Dinghy hanging off sailboat halyard.

Heck just managing a 12 foot, 84 pound dinghy (here it is folded and hanging from a halyard) is its own learning curve.

Human Training On The Boat

It isn’t just Honey who has a lot to learn. We do too.

We only started sailing 5 years ago. And there’s a steep learning curve to living on a boat. We’ve had to learn everything from bleeding air out of a diesel engine to docking the boat in a strong current.

Luckily, thanks to Honey, we have positive training techniques in our minds all the time. And we use them on ourselves.

Dinghy on a dock cart.

You don’t expect me to move that thing, do you?

Rowing Miss Honey

When you live on a boat, your dinghy is your car.
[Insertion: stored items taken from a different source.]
Lemma process_map_safe seen dirs b os map_ :
  map_paths map_ -> buffers_ok b os ->
  safely (fun st => offered b os (map_offers (buffer_names b) map_) st.2 /\ map_matched (buffer_names b) map_)
    (process_map maps logical_directories seen (dirs, b) map_).
Proof.
  destruct map_ as [name parsed]. intros (Hb & Hi & He) Hok. cbn [fst snd] in *. unfold process_map.
  do 3 safe_step. cbv zeta. rewrite Forall_forall in Hi. rewrite Forall_forall in He. eapply safely_bind.
  { apply (safely_fold (fun _ _ => True)); [done |]. intros done_ i [] (rest & E) _.
    apply check_include_safe; [done |]. apply Hi. rewrite E. set_solver. }
  intros _ _. unfold map_offers, map_matched. cbn [fst snd].
  set (base := logical_map_parent name) in *.
  apply (safely_fold (fun done st =>
    offered b os (concat (map (entry_offers (buffer_names b) base) done)) st.2
    /\ Forall (entry_matched (buffer_names b) base) done));
    [split; [by apply offered_nil | constructor] |].
  intros done_ entry [dirs' b'] (rest & E) [Ho Hd]. cbn [snd] in Ho. pose proof Ho as (Hb' & _ & _).
  eapply safely_weaken; [eapply admit_entry_safe; [done | apply He; rewrite E; set_solver | exact Hb'] |].
  intros [dirs'' b''] [Ho' Hm]. rewrite (offered_names _ _ _ _ Ho) in Ho', Hm. cbn [snd] in *.
  rewrite map_app, concat_app. cbn [map concat]. rewrite app_nil_r.
  split; [by eapply offered_trans | by apply Forall_app_2, Forall_singleton].
Qed.

Lemma process_maps_safe seen dirs b os parsed :
  Forall map_paths parsed -> buffers_ok b os ->
  safely (fun st => offered b os (maps_offers (buffer_names b) parsed) st.2
                    /\ Forall (map_matched (buffer_names b)) parsed)
    (fold_m (process_map maps logical_directories seen) parsed (dirs, b)).
Proof.
  intros Hp Hok. rewrite Forall_forall in Hp.
  apply (safely_fold (fun done st => offered b os (maps_offers (buffer_names b) done) st.2
                                     /\ Forall (map_matched (buffer_names b)) done));
    [split; [by apply offered_nil | constructor] |].
  intros done_ map_ [dirs' b'] (rest & E) [Ho Hd]. cbn [snd] in Ho. pose proof Ho as (Hb' & _ & _).
  eapply safely_weaken; [eapply process_map_safe; [apply Hp; rewrite E; set_solver | exact Hb'] |].
  intros [dirs'' b''] [Ho' Hm]. rewrite (offered_names _ _ _ _ Ho) in Ho', Hm. cbn [snd] in *.
  unfold maps_offers. rewrite map_app, concat_app. cbn [map concat]. rewrite app_nil_r.
  split; [by eapply offered_trans | by apply Forall_app_2, Forall_singleton].
Qed.
End Maps.

(** ** Reading the maps *)

Lemma in_map_safe {A} (Q : A -> Prop) name m : safely Q m -> safely Q (in_map name m).
Proof.
  intros Hm work Hok. unfold in_map. specialize (Hm work Hok). by destruct (m work) as [[a work'] | e | |].
Qed.

Lemma register_maps_safe maps :
  Forall (fun m => admissible (src_name m)) maps ->
  safely (fun st => Forall (fun m => admissible m.1) st.2) (fold_m register_map maps (∅, [])).
Proof.
  intros Hm. apply (safely_fold (fun _ st => Forall (fun m : bytes * bytes => admissible m.1) st.2)); [constructor |].
  intros done_ m [seen pending] (rest & E) Hp. rewrite Forall_forall in Hm.
  assert (Ha : admissible (src_name m)) by (apply Hm; rewrite E; set_solver).
  unfold register_map. safe_step. destruct (src_name m) as [| c n] eqn:En; [apply safely_invalid |]. rewrite <- En in *.
  eapply safely_bind; [by apply key_safe |]. intros k ->. destruct (seen !! _) as [retained |].
  - safe_step. destruct (bool_decide _); [by apply safely_ret | apply safely_invalid].
  - do 3 safe_step. unfold charge_library_map_text_allocation. safe_step. apply safely_ret. cbn [snd] in *.
    apply Forall_app_2; [done |]. by apply Forall_singleton.
Qed.

Lemma parse_pending_safe defines edition parsed b os map_ :
  admissible map_.1 -> buffers_ok b os ->
  safely (fun st => buffers_ok st.2 os) (parse_pending defines edition (parsed, b) map_).
Proof.
  destruct map_ as [name text]. intros Ha Hok. cbn [fst] in Ha. unfold parse_pending.
  eapply safely_bind; [apply in_map_safe, preprocess_safe |]. intros expanded _.
  eapply safely_bind; [apply in_map_safe, parse_safe |]. intros p _.
  apply (safely_bind (fun b' => buffers_ok b' os)).
  - destruct (map_configuration p); [| by apply safely_ret]. unfold charge_library_map_text_allocation. safe_step.
    by apply retain_configuration_safe.
  - intros b' Hb'. pose proof sizes_nonneg as (_ & _ & _ & _ & _ & S1 & _).
    eapply safely_bind; [by apply safely_charge_allocation_usize |]. intros _ _. by apply safely_ret.
Qed.

Lemma parse_maps_safe defines edition pending b os :
  Forall (fun m => admissible m.1) pending -> buffers_ok b os ->
  safely (fun st => buffers_ok st.2 os) (fold_m (parse_pending defines edition) pending ([], b)).
Proof.
  intros Hp Hok. rewrite Forall_forall in Hp. apply (safely_fold (fun _ st => buffers_ok st.2 os)); [done |].
  intros done_ m [parsed b'] (rest & E) Hb'. apply parse_pending_safe; [| done]. apply Hp. rewrite E. set_solver.
Qed.

(** The maps of a compilation, parsed, and its buffers with the configurations
    of the maps. *)
Definition read_maps (maps : list OwnedSource) (defines : list bytes) (edition : LanguageEdition)
    (srcs : list OwnedSource) (libs : list LibrarySource)
  : W (gmap (list bytes) bytes * list (bytes * ParsedLibraryMap) * LibraryMapBuffers) :=
  let* buffers := new_buffers srcs libs in
  let* (seen_maps, pending) := fold_m register_map maps (∅, []) in
  let* (parsed, buffers) := fold_m (parse_pending defines edition) pending ([], buffers) in
  ret (seen_maps, parsed, buffers).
What’s a dinghy? It’s a small boat you carry on your big boat to help you go ashore from an anchorage or mooring ball to do laundry, buy groceries, or (and this is most important to Honey) take your dog for a little break.

You’ll be astonished to see what we have planned for getting Miss Honey off our big boat into our dinghy. But for now, we just need to practice getting her comfortable riding in it.

Honey the golden retriever while dinghy is being assembled.

You want me to ride in that thing? How do I know you’re putting it together right?

And I have to learn how to row it.

So we took advantage of a sunny day to lower the dinghy, haul it across the boat yard, assemble it (it folds), and drop it in the water.

Mike with folding dinghy in water.

Well, it seems to float.

My husband carried Honey into the rear of the dinghy. I sat in the middle seat and gave her the “paws up” cue to get her to put her front paws on the seat and rewarded her with liverwurst. We spent a little time rewarding Honey for sitting calmly in the moving boat.

Eventually, we got underway.

And after a few strokes, it was obvious that I couldn’t row with a dog sitting right in front of me. Every time I took a stroke, I ended up pushing the oars into Honey’s ears.

Here’s where I wish I had video footage. Because we managed to swap everyone’s place so that my husband went from the back of the boat to the front. Honey moved with him and got yummy treats for lying calmly on her towel with her head under Mike’s seat.

Yay Honey!

Honey the golden retriever gets treats in the dinghy.

Okay, this dinghy thing isn’t so bad. Does it always come with liverwurst?

But while Honey was getting positive reinforcement, I was too.

I got rewarded by getting the boat to go forward. And by managing not to dump us all overboard.

We also kept my training basic. This was only my second time rowing the dinghy so we did it for a short time in calm waters without a lot of traffic.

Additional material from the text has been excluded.